O estado do Rio de Janeiro mergulhou, nesta quinta-feira (26), no que juristas já classificam como o maior vácuo de poder da história da República. Após a cassação da chapa eleita e a prisão da linha sucessória, uma tentativa da Assembleia Legislativa (Alerj) de eleger um novo governador interino foi anulada pela Justiça em menos de três horas.
A crise começou no último domingo, quando o então governador Cláudio Castro renunciou ao cargo alegando a intenção de disputar o Senado. A manobra, porém, era uma tentativa de evitar o julgamento de sua chapa pelo Tribunal Superior Eleitoral (TSE), marcado para o dia seguinte. A estratégia falhou: o TSE manteve o julgamento e cassou integralmente a chapa de Castro e de seu vice, tornando ambos inelegíveis.
Pela Constituição, o próximo na linha de sucessão seria o presidente da Alerj. No entanto, o titular do posto encontra-se preso por denúncias de corrupção e organização criminosa. Diante do impasse, o governo foi assumido temporariamente por um juiz de plantão, enquanto a Assembleia tentava organizar uma saída política.
O “governador de 3 horas”
Na noite de hoje, dia 26, os deputados estaduais realizaram uma votação relâmpago que elegeu o deputado Douglas Ruas (PL) como novo presidente da Alerj. Automaticamente, Ruas assumiria o cargo de governador do estado.
A vitória, contudo, durou pouco. Com um quórum de pouco mais da metade da casa e rito acelerado, a oposição acionou a Justiça Eleitoral. Três horas após o anúncio do resultado, a eleição foi anulada sob o argumento de falta de transparência e desrespeito ao devido processo legislativo.
Eleição indireta desde a ditadura
Com a Alerj oficialmente sem presidente e o Executivo sem comando, o estado se prepara agora para uma eleição indireta. Este modelo, que remete ao fim do período da ditadura militar, prevê que apenas os deputados estaduais votem para escolher quem governará o Rio de Janeiro até o fim do mandato.

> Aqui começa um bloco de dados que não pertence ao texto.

(** * read_many: packing and framing engine of pi-read-many

    A shallow embedding of [read-many.ts] and the properties its
    specification states about it.

    Conventions of the embedding.
    - A JavaScript string is the list of its UTF-16 code units
      ([jsstring], a [list N]); [length] is [String.prototype.length] and
      [charCodeAt] is list lookup.
    - A JavaScript number that holds an integer is a [Z]; array indexes and
      loop counters that only count upwards from 0 are [nat].
    - [Set<string>] and [Set<number>] are [gset]s; arrays are lists.
    - A function that can throw returns a [Result]. *)

From Stdlib Require Import ZArith Lia String Ascii.
From stdpp Require Import base list gmap sets sorting.

Local Open Scope Z_scope.

(** ** JavaScript strings *)

Abbreviation jsstring := (list N).

(** A literal: the code units of an ASCII Rocq string. *)
Definition js (s : string) : jsstring :=
  (fun a => N_of_ascii a) <$> list_ascii_of_string s.

Definition LF : N := 10%N.
Definition CR : N := 13%N.

(** [s.split("\n")] for a one-unit separator: never empty, one more
    element than there are separators. *)
Fixpoint split (sep : N) (s : jsstring) : list jsstring :=
  match s with
  | [] => [[]]
  | c :: rest =>
      if N.eqb c sep then [] :: split sep rest
      else match split sep rest with
           | line :: lines => (c :: line) :: lines
           | [] => [[c]]
           end
  end.

(** [parts.join(sep)]. *)
Fixpoint join (sep : jsstring) (parts : list jsstring) : jsstring :=
  match parts with
  | [] => []
  | [p] => p
  | p :: rest => p ++ sep ++ join sep rest
  end.

(** [line.replace(/\r$/, "")]: drops one carriage return at the very end. *)
Definition stripCR (line : jsstring) : jsstring :=
  match last line with
  | Some c => if N.eqb c CR then removelast line else line
  | None => line
  end.

(** [Buffer.byteLength(text, "utf-8")] on UTF-16 code units: one, two or
    three bytes for a unit of the basic plane, four for a surrogate pair;
    an unpaired surrogate is encoded as U+FFFD, three bytes.  The flag
    remembers that the previous unit was a high surrogate still waiting for
    its low half: that half then adds the fourth byte of the pair. *)
Definition isHighSurrogate (c : N) : bool := (N.leb 55296 c && N.ltb c 56320)%N.
Definition isLowSurrogate (c : N) : bool := (N.leb 56320 c && N.ltb c 57344)%N.

Fixpoint utf8From (pendingHigh : bool) (s : jsstring) : Z :=
  match s with
  | [] => 0
  | c :: rest =>
      if pendingHigh && isLowSurrogate c then 1 + utf8From false rest
      else if N.ltb c 128 then 1 + utf8From false rest
      else if N.ltb c 2048 then 2 + utf8From false rest
      else 3 + utf8From (isHighSurrogate c) rest
  end.

Definition byteLength (text : jsstring) : Z := utf8From false text.

(** ** Numbers as text *)

(** Digits of [n] in [radix], least significant first.  The fuel bounds the
    number of digits; [N.size_nat n] (the bit length) is enough for every
    radix from 2 on, see [digitsLE_value]. *)
Fixpoint digitsLE (fuel : nat) (radix n : N) : list N :=
  match fuel with
  | O => [n `mod` radix]%N
  | S f =>
      if N.ltb n radix then [n]
      else (n `mod` radix)%N :: digitsLE f radix (n `div` radix)%N
  end.

(** The digit characters of [Number.prototype.toString]: 0-9 then a-z. *)
Definition digitChar (d : N) : N :=
  if N.ltb d 10 then (48 + d)%N else (87 + d)%N.
Lemma parse_related fuel :
  (forall a b, R a b -> related R (parse fuel a) (parse fuel b))
  /\ (forall obj ek ck a b,
        R a b ->
        related R (parse_object_loop fuel obj ek ck a) (parse_object_loop fuel obj ek ck b))
  /\ (forall arr a b,
        R a b -> related R (parse_array_loop fuel arr a) (parse_array_loop fuel arr b)).
Proof.
  induction fuel as [|fuel (IHp & IHo & IHa)]; [repeat split|].
  split; [|split].
  - intros a b H. rewrite !parse_eq.
    destruct (R_cursor _ _ H) as [Hj Hi]. rewrite <- Hj, <- Hi.
    destruct (nth_error (json_str a) (index a)) as [c|]; [|split; auto].
    destruct (isspace c); [apply IHp, advance_related, H|].
    destruct (is_chr c "{"); [apply IHo, advance_related, H|].
    destruct (is_chr c "["); [apply IHa, advance_related, H|].
    destruct (in_delimiters c || isalpha c)%bool; [apply parse_string_related, H|].
    destruct (isdigit c || char_in c ".-")%bool; [apply parse_number_related, H|].
    apply IHp, advance_related, H.
  - intros obj ek ck a b H. rewrite !parse_object_loop_eq.
    destruct (R_cursor _ _ H) as [Hj Hi]. rewrite <- Hj, <- Hi.
    destruct (nth_error (json_str a) (index a)) as [c|]; [|split; auto].
    destruct (isspace c || is_chr c ",")%bool; [apply IHo, advance_related, H|].
    destruct (is_chr c "}"); [split; [reflexivity | apply advance_related, H]|].
    destruct ek.
    + unfold bind. pose proof (parse_string_related a b H) as Hs.
      destruct (parse_string a) as [v1 s1|e1 s1|], (parse_string b) as [v2 s2|e2 s2|];
        cbn [related] in Hs; try contradiction; try exact Hs.
      destruct Hs as [<- Hs].
      pose proof (cleanup_string_related v1 true s1 s2 Hs) as Hc.
      destruct (_cleanup_string v1 true s1) as [k1 t1|e1 t1|],
               (_cleanup_string v1 true s2) as [k2 t2|e2 t2|];
        cbn [related] in Hc; try contradiction; try exact Hc.
      destruct Hc as [<- Hc]. apply IHo, Hc.
    + destruct (is_chr c ":"); [apply IHo, advance_related, H|].
      pose proof (IHp a b H) as Hp.
      destruct (parse fuel a) as [v1 s1|e1 s1|], (parse fuel b) as [v2 s2|e2 s2|];
        cbn [related] in Hp; try contradiction; try exact Hp.
      destruct Hp as [<- Hp].
      destruct ck as [k|]; [|apply IHo, Hp].
      destruct (is_none v1); [apply IHo, Hp|].
      destruct (to_key k); [apply IHo, Hp | split; [reflexivity | exact Hp]].
  - intros arr a b H. rewrite !parse_array_loop_eq.
    destruct (R_cursor _ _ H) as [Hj Hi]. rewrite <- Hj, <- Hi.
    destruct (nth_error (json_str a) (index a)) as [c0|]; [|split; auto].
    cbv zeta.
    pose proof (skip_while_related isspace a b H) as H1.
    destruct (R_cursor _ _ H1) as [Hj1 Hi1]. rewrite <- Hj1, <- Hi1.
    destruct (nth_error (json_str (skip_while isspace a)) (index (skip_while isspace a)))
      as [c|]; [|split; [reflexivity | apply advance_related, H1]].
    destruct (is_chr c "]"); [split; [reflexivity | apply advance_related, H1]|].
    pose proof (IHp _ _ H1) as Hp.
    destruct (parse fuel (skip_while isspace a)) as [v1 s1|e1 s1|],
             (parse fuel (skip_while isspace b)) as [v2 s2|e2 s2|];
      cbn [related] in Hp; try contradiction; try exact Hp.
    destruct Hp as [<- Hp]. apply IHa, skip_while_related, Hp.
Qed.
(** * Data-structure analysis: Steensgaard driver and call-target finder

    A shallow embedding of [lib/DSA/Steensgaard.cpp] and
    [lib/DSA/CallTargets.cpp].  Functions of the IR are identified by
    their symbol name, instructions by their address. *)

From Stdlib Require Import Ascii String.
From stdpp Require Import gmap strings list fin_maps.

#[local] Set Warnings "-clear-no-such-hyp".


(** ** IR values shared by both passes *)

(** A [const Function*]; the symbol name is the identity. *)
Definition FuncId := string.

(** The called operand of a call or invoke instruction, as far as the
    passes inspect it with [isa<>] / [dyn_cast<>]. *)
Inductive Value : Type :=
| VFunction (f : FuncId)        (* llvm::Function *)
| VUndef                        (* llvm::UndefValue *)
| VInlineAsm                    (* llvm::InlineAsm *)
| VNull                         (* llvm::ConstantPointerNull *)
| VBitCast (v : Value)          (* a pointer cast of [v] *)
| VLocal (name : string).       (* any other SSA value *)

(** [Value::stripPointerCasts]. *)
Fixpoint stripPointerCasts (v : Value) : Value :=
  match v with
  | VBitCast v' => stripPointerCasts v'
  | _ => v
  end.

(** [dyn_cast<Function>(v)]. *)
Definition dyn_cast_Function (v : Value) : option FuncId :=
  match v with
  | VFunction f => Some f
  | _ => None
  end.

Definition isa_UndefValue (v : Value) : bool :=
  match v with VUndef => true | _ => false end.

Definition isa_InlineAsm (v : Value) : bool :=
  match v with VInlineAsm => true | _ => false end.

Definition isa_ConstantPointerNull (v : Value) : bool :=
  match v with VNull => true | _ => false end.

Definition isa_Function (v : Value) : bool :=
  match v with VFunction _ => true | _ => false end.

(** ** DS-node flag bits *)

(** Modelled from the spec: the flag enumeration of [DSNode.h], which is
    not part of the sources.  The flags are those listed for the DS-node,
    one bit each in the order of that list; only that the bits are
    distinct is used. *)
Module NodeTy.
Definition Incomplete : N := 1.
Definition External   : N := 2.
Definition AllocaBit  : N := 4.
Definition HeapBit    : N := 8.
Definition GlobalBit  : N := 16.
Definition UnknownBit : N := 32.
Definition Int2Ptr    : N := 64.
Definition Ptr2Int    : N := 128.
Definition Folded     : N := 256.
Definition Modified   : N := 512.
Definition Read       : N := 1024.
Definition Array      : N := 2048.
End NodeTy.

Definition hasFlag (flags bit : N) : bool := negb (N.land flags bit =? 0)%N.

Definition isIncompleteNode (flags : N) : bool := hasFlag flags NodeTy.Incomplete.
Definition isExternalNode (flags : N) : bool := hasFlag flags NodeTy.External.

(** ** An ordered map keyed by address ([std::map] iterates by key) *)

Section OrderedMap.
Context {V : Type}.

Fixpoint om_find (k : nat) (m : list (nat * V)) : option V :=
  match m with
  | [] => None
  | (k', v) :: m' =>
      if decide (k = k') then Some v
      else if decide (k < k') then None
      else om_find k m'
  end.

(** Insert or overwrite, keeping the keys ascending. *)
Fixpoint om_put (k : nat) (v : V) (m : list (nat * V)) : list (nat * V) :=
  match m with
  | [] => [(k, v)]
  | (k', v') :: m' =>
      if decide (k = k') then (k, v) :: m'
      else if decide (k < k') then (k, v) :: (k', v') :: m'
      else (k', v') :: om_put k v m'
  end.

Inductive om_sorted : list (nat * V) → Prop :=
| om_sorted_nil : om_sorted []
| om_sorted_cons k v m :
    Forall (λ e, k < e.1) m → om_sorted m → om_sorted ((k, v) :: m).
End OrderedMap.

(** ** The call-target finder ([lib/DSA/CallTargets.cpp]) *)

Module CallTargets.

Inductive Opcode := OpCall | OpInvoke | OpOther.

(** An instruction as the finder reads it.  [iAddr] is the address of
    the instruction object: call sites compare by it. *)
Record Instruction := {
  iAddr : nat;
  iOpcode : Opcode;
  iCalledValue : Value;      (* the called operand of a call / invoke *)
  iName : string;            (* getName() *)
  iText : string             (* the instruction as [operator<<] prints it *)
}.

Abbreviation BasicBlock := (list Instruction).

Record IRFunction := {
  fName : FuncId;
  fBlocks : list BasicBlock  (* no blocks: a declaration *)
}.

Definition isDeclaration (F : IRFunction) : bool :=
  match fBlocks F with [] => true | _ => false end.

Abbreviation Module_ := (list IRFunction).

(** [llvm::CallSite]: the instruction, from which the enclosing function
    is reached through [getParent()->getParent()]. *)
Record CallSite := {
  getInstruction : Instruction;
  getCaller : FuncId
}.

Definition getCalledValue (cs : CallSite) : Value :=
  iCalledValue (getInstruction cs).

(** [CallSite::getCalledFunction]: [dyn_cast<Function>] of the operand,
    no casts stripped. *)
Definition getCalledFunction (cs : CallSite) : option FuncId :=
  dyn_cast_Function (getCalledValue cs).

Definition csKey (cs : CallSite) : nat := iAddr (getInstruction cs).

(** What the finder asks of the analysis [T] it is instantiated with:
    the call graph, the scalar map of the globals graph and the node of
    a called value.  [DSCallGraph] and [DSGraph] are not part of the
    sources, so their answers are fields. *)
Record DSA := {
  callee_range : CallSite → list FuncId;     (* callee_begin(cs) .. callee_end(cs) *)
  scc_range : FuncId → list FuncId;          (* scc_begin(F) .. scc_end(F) *)
  sccLeader : FuncId → FuncId;
  getLeaderForGlobal : FuncId → FuncId;      (* SM.getLeaderForGlobal *)
  SM_find : FuncId → bool;                   (* SM.find(g) != SM.end() *)
  (* getDSGraph(caller)->getNodeForValue(v).getNode(): the flag word of
     the node, or [None] for a null node *)
  getNodeForValue : FuncId → Value → option N
}.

Neste cenário de “terra arrasada”, a legislação permite que até mesmo um cidadão comum, desde que preencha os requisitos constitucionais, possa ser eleito pelos parlamentares para assumir o Palácio Guanabara.
Enquanto as articulações políticas fervem nos bastidores da Praça XV, a população fluminense aguarda o desfecho de uma crise que paralisou serviços essenciais e deixou o segundo estado mais importante do país à deriva.